ML Tea: Learning to Keep a Promise: Scaling Language Model Decoding Parallelism with Learned Asynchronous Decoding
Speakers: Tian Jin & Ellie Cheng
Abstract: Decoding with autoregressive large language models (LLMs) traditionally occurs sequentially, generating one token after another. An emerging line of work explored parallel decoding by identifying and simultaneously generating semantically independent chunks of LLM responses. However, these techniques rely on hand-crafted heuristics tied to syntactic structures like lists and paragraphs, making them rigid and imprecise. We present PASTA, a learning-based system that teachers LLMs to identify semantic independence and express parallel decoding opportunities in their own responses.

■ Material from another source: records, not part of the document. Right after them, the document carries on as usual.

Definition calculateSimilarity (str1 str2 : string) : Q :=
  let s1 := toLowerCase str1 in
  let s2 := toLowerCase str2 in
  if (s1 =? s2)%string then 1
  else if includes s1 s2 || includes s2 s1 then 8 # 10
  else (inject_Z (Z.of_nat (commonChars s1 s2))
        / inject_Z (Z.of_nat (Nat.max (String.length s1) (String.length s2))))%Q.

(** [calculateSimilarity(term, word) > 0.7]. *)
Definition similar (term word : string) : bool :=
  match (calculateSimilarity term word ?= 7 # 10)%Q with
  | Gt => true
  | _ => false
  end.

(** The score accumulated over the query terms for one combined text. *)
Definition semanticScoreOf (text : string) (queryTerms : list string) : Z :=
  fold_left (fun score term =>
               let score1 := if includes text term then score + 10 else score in
               fold_left (fun sc word => if similar term word then sc + 5 else sc)
                         (split_ws text) score1)
            queryTerms 0.

Definition siteText (s : Site.t) : string :=
  toLowerCase (Site.name s ++ " " ++ interpolate (Site.description s) ++ " "
               ++ interpolate (Site.notes s) ++ " " ++ Site.url s)%string.

Definition groupText (g : Group.t) : string := toLowerCase (Group.name g).

Definition itemText (item : Item) : string :=
  match item with
  | ISite s => siteText s
  | IGroup g => groupText g
  end.

Definition semanticMatch (queryTerms : list string) (item : Item)
  : list SearchResultItem :=
  let semanticScore := semanticScoreOf (itemText item) queryTerms in
  if semanticScore >? 0
  then [resultOf item ["semantic"] (Some semanticScore)]
  else [].

Definition performSemanticSearch_arrays (query : string)
    (groups : list Group.t) (sites : list Site.t) : list SearchResultItem :=
  let queryTerms := queryTermsOf query in
  flat_map (semanticMatch queryTerms) (map ISite sites)
  ++ flat_map (semanticMatch queryTerms) (map IGroup groups).

Definition performSemanticSearch (query : string)
    (groups : option (list Group.t)) (sites : option (list Site.t))
  : Completion (list SearchResultItem) :=
  bind (iterate sites) (fun ss =>
  bind (iterate groups) (fun gs =>
  Normal (performSemanticSearch_arrays query gs ss))).

(** *** Merge, sort, history *)

(** One iteration of the three loops of [mergeAndDeduplicate]: the state
    is [seenIds] and [results]. *)
Definition pushUnseen (st : list Z * list SearchResultItem) (item : SearchResultItem)
  : list Z * list SearchResultItem :=
  let '(seenIds, results) := st in
  if existsb (Z.eqb (id item)) seenIds then st
  else (id item :: seenIds, results ++ [item]).
(** One iteration over the stores, whatever the previous run: the Table
    of the schema is found and written in place, or created. *)
Lemma store_step job last cred team id nm w s cols :
  well_keyed (w_tables w) ->
  w_db_up w = true ->
  w_schemas w !! id = Some s -> sch_id s = id -> sch_team_id s = team ->
  team = job_team_id job ->
  w_storage w !! new_url_pattern_of camel url job nm = Some (Ok cols) ->
  exists w' tr row k,
    schema_step Store.env lower camel url job last cred team (id, nm) w
      = (Ok tt, w', tr) /\
    w_schemas w' = <[id := attach_table s row (job_created_at job)]> (w_schemas w) /\
    tbl_pk row = Some k /\
    tbl_url_pattern row = new_url_pattern_of camel url job nm /\
    w_storage w' = w_storage w /\ w_db_up w' = true /\
    ((count is_create tr = 1%nat /\ k = length (w_tables w) /\
      w_tables w' = w_tables w ++ [row]) \/
     (count is_create tr = 0%nat /\ last <> None /\
      w_tables w' = <[k := row]> (w_tables w) /\
      exists t old, sch_table s = Some t /\ tbl_pk t = Some k /\
                    w_tables w !! k = Some old /\ tbl_name row = tbl_name old)) /\
    (forall t k0, last <> None -> sch_table s = Some t -> tbl_pk t = Some k0 ->
       (k0 < length (w_tables w))%nat -> count is_create tr = 0%nat /\ k = k0).
Proof.
  intros Hwf Hdb Hs Hid Hteam Hjob Hst.
  rewrite (schema_step_probe_ok Store.env lower camel url job last cred team id nm w
             cols w (store_probe cred job team nm w cols Hst)).
  assert (Hfound : forall lj t k old,
            last = Some lj -> sch_table s = Some t -> tbl_pk t = Some k ->
            w_tables w !! k = Some old ->
            exists w' tr row,
              after_probe Store.env lower camel url job last cred team id nm w
                = (Ok tt, w', tr) /\
              w_schemas w' = <[id := attach_table s row (job_created_at job)]> (w_schemas w) /\
              tbl_pk row = Some k /\
              tbl_url_pattern row = new_url_pattern_of camel url job nm /\
              w_storage w' = w_storage w /\ w_db_up w' = true /\
              count is_create tr = 0%nat /\
              w_tables w' = <[k := row]> (w_tables w) /\
              tbl_name row = tbl_name old).
  { intros lj t k old -> Ht Hk Hrow.
    pose proof (Hwf _ _ Hrow) as Hpk.
    unfold_step. unfold_calls. cbn.
    unfold st_get_table_by_schema_id, find_schema. cbn.
    rewrite Hs, Hteam, Z.eqb_refl, Ht, Hk, Hrow. cbn.
    unfold st_asave_datawarehousetable. cbn. rewrite Hdb, Hpk. cbn.
    unfold st_get_columns. cbn. rewrite Hst. cbn. rewrite Hdb, Hpk. cbn.
    unfold st_aget_schema_by_id, find_schema. cbn.
    rewrite Hs, Hteam, <- Hjob, Z.eqb_refl. cbn.
    unfold st_asave_external_data_schema. cbn. rewrite Hdb. cbn.
    eexists _, _, _. split; [reflexivity|]. cbn. rewrite Hid.
    repeat split; try assumption.
    apply list_insert_insert_eq. }
  assert (Hnew : (forall lj t k old, last = Some lj -> sch_table s = Some t ->
                    tbl_pk t = Some k -> w_tables w !! k = Some old -> False) ->
            exists w' tr row,
              after_probe Store.env lower camel url job last cred team id nm w
                = (Ok tt, w', tr) /\
              w_schemas w' = <[id := attach_table s row (job_created_at job)]> (w_schemas w) /\
              tbl_pk row = Some (length (w_tables w)) /\
              tbl_url_pattern row = new_url_pattern_of camel url job nm /\
              w_storage w' = w_storage w /\ w_db_up w' = true /\
              count is_create tr = 1%nat /\
              w_tables w' = w_tables w ++ [row]).
  { intros Hno.
    assert (Hlook : last <> None -> st_get_table_by_schema_id id team w = (Ok None, w)).
    { destruct last as [lj|]; [intros _|congruence].
      unfold st_get_table_by_schema_id, find_schema.
      rewrite Hs, Hteam, Z.eqb_refl.
      destruct (sch_table s) as [t|] eqn:Ht; [|reflexivity].
      destruct (tbl_pk t) as [k|] eqn:Hk; [|reflexivity].
      destruct (w_tables w !! k) as [old|] eqn:Hrow; [|reflexivity].
      exfalso. exact (Hno lj t k old eq_refl eq_refl Hk Hrow). }
    unfold_step. unfold_calls. cbn.
    destruct last as [lj|].
    - rewrite Hlook by discriminate. cbn.
      unfold st_acreate_datawarehousetable. rewrite Hdb. cbn.
      unfold st_get_columns. cbn. rewrite Hst. cbn.
      unfold st_asave_datawarehousetable. cbn. rewrite Hdb. cbn.
      unfold st_aget_schema_by_id, find_schema. cbn.
      rewrite Hs, Hteam, <- Hjob, Z.eqb_refl. cbn.
      unfold st_asave_external_data_schema. cbn. rewrite Hdb. cbn.
      eexists _, _, _. split; [reflexivity|]. cbn. rewrite Hid.
      repeat split; try assumption.
      rewrite insert_app_r_alt by lia. rewrite Nat.sub_diag. reflexivity.
    - unfold st_acreate_datawarehousetable. rewrite Hdb. cbn.
      unfold st_get_columns. cbn. rewrite Hst. cbn.
      unfold st_asave_datawarehousetable. cbn. rewrite Hdb. cbn.
      unfold st_aget_schema_by_id, find_schema. cbn.
      rewrite Hs, Hteam, <- Hjob, Z.eqb_refl. cbn.
      unfold st_asave_external_data_schema. cbn. rewrite Hdb. cbn.
      eexists _, _, _. split; [reflexivity|]. cbn. rewrite Hid.
      repeat split; try assumption.
      rewrite insert_app_r_alt by lia. rewrite Nat.sub_diag. reflexivity. }
  assert (Hcases :
            (exists lj t k old, last = Some lj /\ sch_table s = Some t /\
                                tbl_pk t = Some k /\ w_tables w !! k = Some old) \/
            (forall lj t k old, last = Some lj -> sch_table s = Some t ->
               tbl_pk t = Some k -> w_tables w !! k = Some old -> False)).
  { destruct last as [lj|]; [|right; intros ? ? ? ? [=]].
    destruct (sch_table s) as [t|]; [|right; intros ? ? ? ? _ [=]].
    destruct (tbl_pk t) as [k|] eqn:Hk;
      [|right; intros ? ? ? ? _ [= <-]; congruence].
    destruct (w_tables w !! k) as [old|] eqn:Hrow.
    - left. exists lj, t, k, old. repeat split; assumption.
    - right. intros ? ? ? ? _ [= <-] Hk' Hrow'. congruence. }
  destruct Hcases as [(lj & t & k & old & Hl & Ht & Hk & Hrow) | Hno].
  - destruct (Hfound lj t k old Hl Ht Hk Hrow)
      as (w' & tr & row & E & A1 & A2 & A3 & A4 & A5 & A6 & A7 & A8).
    rewrite E. unfold after, outcome, world, journal. cbn [fst snd app].
    eexists _, _, row, k. split; [reflexivity|].
    change (count is_create (_ :: tr)) with (count is_create tr).
    split; [exact A1|]. split; [exact A2|]. split; [exact A3|].
    split; [exact A4|]. split; [exact A5|]. split.
    + right. split; [exact A6|]. split; [congruence|]. split; [exact A7|].
      exists t, old. repeat split; assumption.
    + intros t1 k0 _ Ht1 Hk0 _. split; [exact A6|]. congruence.
  - destruct (Hnew Hno) as (w' & tr & row & E & A1 & A2 & A3 & A4 & A5 & A6 & A7).
    rewrite E. unfold after, outcome, world, journal. cbn [fst snd app].
    eexists _, _, row, _. split; [reflexivity|].
    change (count is_create (_ :: tr)) with (count is_create tr).
    split; [exact A1|]. split; [exact A2|]. split; [exact A3|].
    split; [exact A4|]. split; [exact A5|]. split.
    + left. repeat split; assumption.
    + intros t1 k0 Hlast Ht1 Hk0 Hlt. exfalso.
      destruct last as [lj|]; [|congruence].
      destruct (lookup_lt_is_Some_2 _ _ Hlt) as [old Hold].
      exact (Hno lj t1 k0 old eq_refl Ht1 Hk0 Hold).
Qed.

At its core are the PASTA-LANG and its interpreter: PASTA-LANG is an annotation language that allows LLMs to express semantic independence in their own responses; the language interpreter acts on these annotations to orchestrate on-the-fly at inference time. Through a two-stage finetuning process, we train LLMs to generate PASTA-LANG annotations that optimize both response quality and decoding speed. Evaluation on AlpacaEval, an instruction following benchmark, shows that our approach Pareto-dominates existing methods in terms of decoding speed and response quality; our results demonstrate geometric mean speedups ranging from 1.21× to 1.93× with corresponding quality changes of +2.2% to -7.1%, measured as in length-controlled win rates.
Bios:
Tian Jin is a 5th-year Ph.D. student at MIT, advised by Michael Carbin and Jonathan Ragan-Kelley. His research focuses on machine learning and programming systems. Previously, Tian was a Research Engineer at IBM Research, where he led efforts to enable deep neural network inference on IBM mainframe machines and contributed to compiler support for the IBM Summit Supercomputer. He holds a dual degree in Computer Science and Mathematics from Haverford College.
Ellie is a 3rd year PhD Student at CSAIL, advised by Michael Carbin. Her research interests are in the intersection of programming languages and machine learning.